Lattice Graphics: Basic Usage

Deepayan Sarkar

What is the lattice package?

Implementation of Trellis graphics for R
Powerful high-level data visualization system
Traditional user interface:
- Collection of high level functions: xyplot(), dotplot(), etc.
- Interface based on formula and data source

Origins

As we know, R is a Free Software re-implementation / dialect of S
The original implementation, available commercially as S-PLUS, was developed at Bell Labs
Both traditional graphics and Trellis graphics were part of the original S
Remembering this helps in understanding the design philosophy of lattice

Good graphical principles

Two important influences on graphics in S:
- John W. Tukey
- William Cleveland

John Tukey

Among the most influential modern statisticians
Champion of “Exploratory Data Analysis”
Worked at Bell Labs (where the S language was created)
Did not write software, but influenced the spirit of S

William Cleveland

Also worked at Bell Labs for a long time, and directly influenced the design of S graphics
Two important books:
- The Elements of Graphing Data (1985)
- Visualizing Data (1993)
Trellis graphics is essentially an implementation of ideas in the second book

Philosophy of data graphics in S

There are various designs or types of graphs for displaying data
Each design usually has a name (scatter plot, histogram, box plot, bar chart)
S has a high-level function corresponding to each such design (to be directly invoked by user)
The display produced should have reasonable defaults
Some customization through optional arguments (esp. graphical parameters)
Further customization can be done by adding to or replacing the display procedurally

Implicit expectation: S users will eventually turn into programmers
John Chambers, Preface of “Programming with Data” (Chambers 1998):

“S encourages you to slide into programming, perhaps without noticing”
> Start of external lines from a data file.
(* ===== verification/BoardFoldBack.v ===== *)
(** A swarm's own board as it ended, and what a fold-back keeps of it on the run of
    the plan it was briefed with.

    Models [application/project_board/dto_fold_back.rs] ([SwarmEnd],
    [SwarmItemState], [SwarmItemView], [SwarmRunView]), [fold_back.rs],
    [domain/project_board/value_objects/commit_token.rs], and [MemberExit] of
    [domain/swarm/value_objects/lifecycle.rs].  What the file format's text cell holds
    is an argument ([cells]).  An evidence line that is dropped is counted, as in the
    source. *)

From S2P Require Import Prelude BoardText BoardSchema BoardDescription BoardTask BoardArtifacts BoardRuns BoardScrub.

(** * The ended swarm *)

Inductive MemberExit := ExitOrderly | ExitAbrupt.

Definition exit_blocker (e : MemberExit) : text :=
  match e with
  | ExitOrderly => tx "worker death confirmed; coordinator recovery required"
  | ExitAbrupt =>
      tx "worker death confirmed (abrupt exit; reservations retained); coordinator recovery required"
  end.

Definition of_blocker (blocker : text) : option MemberExit :=
  List.find (λ e, text_eqb (exit_blocker e) blocker) [ExitOrderly; ExitAbrupt].

Inductive SwarmEnd := SwarmSucceeded | SwarmFailed | SwarmBudgetExhausted | SwarmBlocked | SwarmCancelled.

Definition SwarmEnd_of (status : text) : option SwarmEnd :=
  if text_eqb status (tx "succeeded") then Some SwarmSucceeded
  else if text_eqb status (tx "failed") then Some SwarmFailed
  else if text_eqb status (tx "budget-exhausted") then Some SwarmBudgetExhausted
  else if text_eqb status (tx "blocked") then Some SwarmBlocked
  else if text_eqb status (tx "cancelled") then Some SwarmCancelled
  else None.

Definition SwarmEnd_outcome (e : SwarmEnd) : RunOutcome :=
  match e with
  | SwarmSucceeded => RunSucceeded
  | SwarmFailed | SwarmBudgetExhausted => RunFailed
  | SwarmBlocked | SwarmCancelled => RunStopped
  end.
Definition SwarmEnd_stop (e : SwarmEnd) : StopKind :=
  match e with
  | SwarmBlocked => StopBlocked
  | SwarmSucceeded | SwarmFailed | SwarmBudgetExhausted | SwarmCancelled => StopCancelled
  end.

Inductive SwarmItemState := SwarmItemReady | SwarmItemClaimed | SwarmItemSubmitted | SwarmItemCompleted | SwarmItemBlocked.
#[export] Instance SwarmItemState_eq_dec : EqDecision SwarmItemState. Proof. solve_decision. Defined.

Definition SwarmItemState_of (state : text) : option SwarmItemState :=
  if text_eqb state (tx "ready") then Some SwarmItemReady
  else if text_eqb state (tx "claimed") then Some SwarmItemClaimed
  else if text_eqb state (tx "submitted") then Some SwarmItemSubmitted
  else if text_eqb state (tx "completed") then Some SwarmItemCompleted
  else if text_eqb state (tx "blocked") then Some SwarmItemBlocked
  else None.

Definition progress (s : SwarmItemState) : nat :=
  match s with
  | SwarmItemBlocked => 0
  | SwarmItemReady => 1
  | SwarmItemClaimed => 2
  | SwarmItemSubmitted => 3
  | SwarmItemCompleted => 4
  end.

Definition before_death (s : SwarmItemState) (blocker : option text) (evidence : bool) : option SwarmItemState :=
  let by_death := match blocker with Some b => bool_decide (is_Some (of_blocker b)) | None => false end in
  match s, by_death, evidence with
  | SwarmItemBlocked, true, true => Some SwarmItemSubmitted
  | SwarmItemBlocked, true, false => Some SwarmItemClaimed
  | SwarmItemBlocked, false, _ | (SwarmItemReady | SwarmItemClaimed | SwarmItemSubmitted | SwarmItemCompleted), _, _ => None
  end.

Definition item_state_of (s : SwarmItemState) : ItemState :=
  match s with
  | SwarmItemReady => ItemTodo
  | SwarmItemClaimed => ItemDoing
  | SwarmItemSubmitted => ItemReview
  | SwarmItemCompleted => ItemDone
  | SwarmItemBlocked => ItemBlocked
  end.

Record SwarmEvidence := mkEvidence { ev_artifact : text; ev_revision : text }.

Record SwarmItemView := mkSwarmItem {
  si_title : text;
  si_state : SwarmItemState;
  si_owner : option text;
  si_evidence : list SwarmEvidence;
  si_stood_before_death : option SwarmItemState;
}.

Definition standing {E} (i : SwarmItemView) : res E SwarmItemState :=
  assert_that (bool_decide (si_stood_before_death i = None) || bool_decide (si_state i = SwarmItemBlocked)) ;?
  Ok (default (si_state i) (si_stood_before_death i)).

Definition swarm_item_state {E} (i : SwarmItemView) : res E ItemState := map_ok item_state_of (standing i).

Record SwarmRunView := mkSwarmView {
  sv_end : SwarmEnd;
  sv_items : list SwarmItemView;
  sv_observed_tokens : N;
}.

(** Only a blocked item was blocked by a death, as [before_death] answers. *)
Definition view_ok (v : SwarmRunView) : Prop :=
  Forall (λ i, si_stood_before_death i = None ∨ si_state i = SwarmItemBlocked) (sv_items v).

Definition cost_of (v : SwarmRunView) : N := (sv_observed_tokens v `min` MAX_BUDGET_TOKENS)%N.

(** * Matching *)

Definition item_title (i : PlanItem) : text := pi_id i ++ tx ": " ++ pi_title i.

(** The swarm items, by their place, that carry the title, or its prefix. *)
Definition under (i : PlanItem) (v : SwarmRunView) (exact : bool) : list (nat * SwarmItemView) :=
  filter (λ at_swarm, (if exact then text_eqb (si_title at_swarm.2) (item_title i)
                       else starts_with (pi_id i ++ tx ": ") (si_title at_swarm.2)) = true)
    (zip (seq 0 (length (sv_items v))) (sv_items v)).

(** [max_by_key] of [(progress, at)], the last of equals. *)
Definition most_progressed (ranked : list (nat * (nat * SwarmItemView))) : option (nat * SwarmItemView) :=
  snd <$> foldl (λ best x,
    match best with
    | None => Some x
    | Some b => if (b.1 <? x.1) || (b.1 =? x.1) && (b.2.1 <=? x.2.1) then Some x else best
    end) None ranked.

Definition matched {E} (i : PlanItem) (v : SwarmRunView) : res E (option (nat * SwarmItemView)) :=
  assert_that (starts_with (pi_id i ++ tx ": ") (item_title i)) ;?
  let exact := match under i v true with [] => false | _ :: _ => true end in
  (* The places ascend: the last is the greatest. *)
  let newest := fst <$> list.last (under i v exact) in
  let? ranked := collect (λ x,
    let? state := if bool_decide (Some x.1 = newest) then standing x.2 else Ok (si_state x.2) in
    Ok (progress state, x)) (under i v exact) in
  Ok (most_progressed ranked).

(** * Lines *)

Inductive Evidence := EvidenceKept | EvidenceLeft.
#[export] Instance Evidence_eq_dec : EqDecision Evidence. Proof. solve_decision. Defined.

Record FoldBackItems := mkFoldBack {
  fb_items : list RunItem;
  fb_unmatched : nat;
  fb_extra : nat;
  fb_evidence : nat;
  fb_dropped : nat;
}.

Section fold_back.
Context `{Shapes}.
Context {E : Type}.
(** [BoardTextCells::holds]. *)
Variable cells : text → bool.

Definition held_line (t : text) (max_chars : nat) : bool :=
  match line "line" t max_chars with Ok _ => cells t | _ => false end.

Definition owner_of (raw : text) : res E (option text) :=
  let? owner := scrubbed raw MAX_OWNER_CHARS in
  Ok (o ← owner; if held_line o MAX_OWNER_CHARS then Some o else None).

Definition evidence_part (raw : text) : res E (option text) :=
  map_ok (fmap linked) (scrubbed raw MAX_LINE_CHARS).

Definition evidence_line (entry : SwarmEvidence) : res E text :=
  let? artifact := evidence_part (ev_artifact entry) in
  let? revision := evidence_part (ev_revision entry) in
  Ok match artifact, revision with
     | Some a, Some r => if bool_decide (a = []) || bool_decide (r = []) then [] else a ++ tx " at " ++ r
     | _, _ => []
     end.

(** * Items *)

(** The lines of one item: those kept, the room left and how many were dropped. *)
Fixpoint keep_lines (how : Evidence) (entries : list SwarmEvidence) (room : N) (kept : list text) (dropped : nat)
    : res E (N * list text * nat) :=
  match entries with
  | [] => Ok (room, kept, dropped)
  | entry :: entries' =>
      let? written := evidence_line entry in
      let holds := bool_decide (how = EvidenceKept) && (length kept <? MAX_PER_ITEM)
        && (bytes written <=? room)%N && negb (bool_decide (written ∈ kept)) && held_line written MAX_LINE_CHARS in
      if holds then keep_lines how entries' (room - bytes written)%N (kept ++ [written]) dropped
      else keep_lines how entries' room kept (S dropped)
  end.

Fixpoint fold_items (how : Evidence) (rows : list (PlanItem * (option SwarmItemView * option text)))
    (room : N) (evidence dropped : nat) : res E (list RunItem * nat * nat) :=
  match rows with
  | [] => Ok ([], evidence, dropped)
  | (item, (swarm, owner)) :: rows' =>
      let entries := match swarm with Some s => si_evidence s | None => [] end in
      let? out := keep_lines how entries room [] dropped in
      let '(room, kept, dropped) := out in
      let? state := match swarm with Some s => swarm_item_state s | None => Ok ItemTodo end in
      let? rest := fold_items how rows' room (evidence + length kept) dropped in
      let '(items, evidence, dropped) := rest in
      Ok (mkRunItem (pi_id item) state owner kept :: items, evidence, dropped)
  end.

Definition run_items (p : Plan) (v : SwarmRunView) (how : Evidence) : res E FoldBackItems :=
  let planned := pl_items p in
  let? found := collect (λ i, matched i v) planned in
  let at_ := fst <$> omap id found in
  assert_that (bool_decide (NoDup at_)) ;?
  let matched := fmap (M := option) snd <$> found in
  let taken := length (omap id matched) in
  let? owners := collect (λ swarm,
    match swarm ≫= si_owner with Some raw => owner_of raw | None => Ok None end) matched in
  let room := u64_saturating_sub MAX_RUN_TEXT_BYTES (sum_of bytes (omap id owners)) in
  let? out := fold_items how (zip planned (zip matched owners)) room 0 0 in
  let '(items, evidence, dropped) := out in
  let? unmatched := or_panic (usize_sub (length planned) taken) in
  let? extra := or_panic (usize_sub (length (sv_items v)) taken) in
  assert_that (length items =? length planned) ;?
  assert_that (evidence + dropped =? sum_list_with (λ s, length (si_evidence s)) (omap id matched)) ;?
  Ok (mkFoldBack items unmatched extra evidence dropped).

End fold_back.

(** * Revisions *)

Definition MIN_COMMIT_TOKEN : nat := 7.
Definition MIN_COMMIT_PREFIX : nat := 12.

(** [split(f)] of characters. *)
Fixpoint split_chars (f : N → bool) (cur t : text) : list text :=
  match t with
  | [] => [rev cur]
  | c :: t' => if f c then rev cur :: split_chars f [] t' else split_chars f (c :: cur) t'
  end.

Definition commit_token (revision : text) : option text :=
  let pieces := split_chars (λ c, is_whitespace c || (c =? 64)%N || (c =? 47)%N) [] revision in
  let hex := filter (λ w, ((MIN_COMMIT_TOKEN <=? byte_len w) && forallb is_ascii_hexdigit w) = true)
    (trim_matches (λ c, negb (is_ascii_alphanumeric c)) <$> pieces) in
  match hex with
  | [token] => Some (to_ascii_lowercase token)
  | [] => None
  | _ :: _ :: _ =>
      match filter (λ w, (MIN_COMMIT_PREFIX <=? byte_len w) = true) hex with
      | [token] => Some (to_ascii_lowercase token)
      | [] | _ :: _ :: _ => None
      end
  end.

Definition checks_commit (id : text) (id_len : nat) : bool :=
  (MIN_COMMIT_PREFIX <=? byte_len id) && (byte_len id <=? id_len) && forallb is_ascii_hexdigit id.

Record EvidenceRevisions := mkRevisions { rev_ids : list text; rev_entries : list (option text) }.

Definition unchecked {E} (r : EvidenceRevisions) (id_len : nat) : res E nat :=
  let checked := length (filter (λ token,
    match token with Some t => checks_commit t id_len | None => false end = true) (rev_entries r)) in
  or_panic (usize_sub (length (rev_entries r)) checked).

(** The tokens named so far, with one entry more. *)
Definition note_revision (named : EvidenceRevisions) (entry : SwarmEvidence) : EvidenceRevisions :=
  let token := commit_token (ev_revision entry) in
  let ids := match token with
             | Some id => if forallb (λ n, negb (text_eqb n id)) (rev_ids named) then rev_ids named ++ [id] else rev_ids named
             | None => rev_ids named
             end in
  mkRevisions ids (rev_entries named ++ [token]).

Definition evidence_revisions {E} (p : Plan) (v : SwarmRunView) : res E EvidenceRevisions :=
  let? found := collect (λ i, matched i v) (pl_items p) in
  let entries := (omap id found) ≫= (λ x, si_evidence x.2) in
  Ok (foldl note_revision (mkRevisions [] []) entries).
(** The end of a run, whoever records it. *)
Lemma run_end_writes_ok b by_ now t r p outcome cost items at_ r' moved id number runs plans :
  board_ok b → board_task b id = Ok t → board_runs_of b id = Ok runs → board_plans_of b id = Ok plans →
  run_and_plan runs plans number = Ok (r, p) → fold_back r p outcome cost items at_ = Ok r' → acts by_ t now →
  (moved = None → ta_status t ≠ InProgress) →
  (∀ t', moved = Some t' → task_ok t' ∧ carried t t' (now `max` ta_updated t)%N
    ∧ ta_accepted_plan t' = ta_accepted_plan t ∧ ta_resolution t' = None
    ∧ (ta_status t' = Ready ∨ ta_status t' = Review ∨ ta_status t' = Blocked)) →
  writes b by_ now (run_end_writes r' moved).
Proof.
  intros Hb [Ht Hid]%board_task_Ok Hru Hpl Hran Hf Hact Hnone Hsome.
  apply run_and_plan_Ok in Hran as (Hr & _ & Hp & Hv).
  apply (board_runs_of_Ok _ _ _ Hru) in Hr as [Hr Hrt]. apply (board_plans_of_Ok _ _ _ Hpl) in Hp as [Hp Hpt].
  apply fold_back_Ok in Hf as (Ho & Hok & _ & Hran' & Heq).
  destruct (tc_one _ _ _ (tp_consistent _ _ _ (bk_parts b Hb t Ht)) r) as [Hs _]; [done|congruence|done|].
  destruct moved as [t'|]; [|by destruct Hnone].
  destruct (Hsome t' eq_refl) as (? & Hca & ? & ? & ?). pose proof Hca as [? ? ? ? ? ?].
  simpl. apply (wr_end b by_ now t t' r r'); [done| |by eapply ended_related|done].
  split; try done; [congruence|congruence|by rewrite Heq..|by exists p].
Qed.

Lemma fold_back_run_writes b cells id number view ending how when artifacts :
  board_ok b → fold_back_run cells id number view ending how b when = Ok artifacts → writes b None (mo_now when) artifacts.
Proof.
  intros Hb Hp. unfold fold_back_run, rule in Hp. inv_ok.
  match goal with H : run_and_plan _ _ _ = Ok ?x |- _ => destruct x as [r p] end. simpl in *.
  match goal with H : board_task _ _ = Ok ?t |- _ => pose proof (board_task_Ok _ _ _ H) as [Ht Hid]; rename t into t0 end.
  assert (task_ok t0) by by apply (bk_parts b Hb).
  eapply run_end_writes_ok; [done..|by destruct ending| |].
  - intros ->. destruct ending.
    + by eapply task_after_end_None.
    + by eapply task_after_undo_None.
  - intros t' ->. destruct ending.
    + match goal with H : task_after_end _ _ _ _ = _ |- _ => apply task_after_end_Ok in H; [|done] end. naive_solver.
    + match goal with H : task_after_undo _ _ _ _ = _ |- _ => apply task_after_undo_Ok in H; [|done] end. naive_solver.
Qed.
(** A store of states [St]: its operations, the board each state holds, and what
    other writers do between two of its operations. *)
Class BoardStore (St : Type) := {
  store_read : St → res BoardError BoardSnapshot * St;
  store_write : BoardHead → list BoardArtifact → St → res BoardError BoardWrite * St;
  board_of : St → BoardSnapshot;
  others : St → St → Prop;
}.

(** What its port documents. *)
Class BoardStoreLaws (St : Type) `{BoardStore St} := {
  others_order :: PreOrder others;
  (** A head names one board. *)
  head_names st st' : others st st' → bo_head (board_of st) = bo_head (board_of st') → board_of st = board_of st';
  read_board st b st' : store_read st = (Ok b, st') → others st st' ∧ board_of st' = b;
  read_failed st m st' : store_read st = (m, st') → others st st';
  (** The board moved from [expected] to the new head, and holds the write. *)
  write_written st expected artifacts head st' :
    store_write expected artifacts st = (Ok (Written head), st') →
    head ≠ expected ∧ ∃ mid q, others st mid ∧ bo_head (board_of mid) = expected
    ∧ board_of st' = moved_to (board_of mid) artifacts head q;
  (** It does not hold it. *)
  write_lost st expected artifacts st' : store_write expected artifacts st = (Ok Lost, st') → others st st';
  write_refused st expected artifacts st' :
    store_write expected artifacts st = (Ok WriteRefused, st') → others st st';
  (** A store that failed may hold the write. *)
  write_failed st expected artifacts m st' :
    store_write expected artifacts st = (m, st') → (∀ w, m ≠ Ok w) →
    others st st' ∨ ∃ mid head q, others st mid ∧ bo_head (board_of mid) = expected
    ∧ board_of st' = moved_to (board_of mid) artifacts head q;
}.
Examples of high-level traditional graphics functions

Function	Default Display
`plot()`	Scatter Plot, Time-series Plot (with `type="l"`)
`boxplot()`	Comparative Box-and-Whisker Plots
`barplot()`	Bar Plot
`dotchart()`	Cleveland Dot Plot
`hist()`	Histogram
`plot(density())`	Kernel Density Plot
`qqnorm()`	Normal Quantile-Quantile Plot
`qqplot()`	Two-sample Quantile-Quantile Plot
`stripchart()`	Stripchart (Comparative 1-D Scatter Plots)
`pairs()`	Scatter-Plot Matrix

lattice defines analogous functions with different names

Function	Default Display
`xyplot()`	Scatter Plot, Time-series Plot (with `type="l"`)
`bwplot()`	Comparative Box-and-Whisker Plots
`barchart()`	Bar Plot
`dotplot()`	Cleveland Dot Plot
`histogram()`	Histogram
`densityplot()`	Kernel Density Plot
`qqmath()`	Normal Quantile-Quantile Plot
`qq()`	Two-sample Quantile-Quantile Plot
`stripplot()`	Stripchart (Comparative 1-D Scatter Plots)
`splom()`	Scatter-Plot Matrix

lattice defines analogous functions with different names

Learning lattice essentially means
- Learning about these functions (and a few others I didn’t mention)
- Learning how to customize the default displays through optional arguments
- Learning how to customize displays by writing alternative panel functions
- Learning how to customize other parts (annotation, axis, themes)
We will now quickly go through some examples covering the first two points

Examples

Dataset for illustration: The `Chem97` dataset

1997 A-level Chemistry examination in Britain

data(Chem97, package = "mlmRev")
str(Chem97)

'data.frame':   31022 obs. of  8 variables:
 $ lea      : Factor w/ 131 levels "1","2","3","4",..: 1 1 1 1 1 1 1 1 1 1 ...
 $ school   : Factor w/ 2410 levels "1","2","3","4",..: 1 1 1 1 1 1 1 1 1 1 ...
 $ student  : Factor w/ 31022 levels "1","2","3","4",..: 1 2 3 4 5 6 7 8 9 10 ...
 $ score    : num  4 10 10 10 8 10 6 8 4 10 ...
 $ gender   : Factor w/ 2 levels "M","F": 2 2 2 2 2 2 2 2 2 2 ...
 $ age      : num  3 -3 -4 -2 -1 4 1 4 3 0 ...
 $ gcsescore: num  6.62 7.62 7.25 7.5 6.44 ...
 $ gcsecnt  : num  0.339 1.339 0.964 1.214 0.158 ...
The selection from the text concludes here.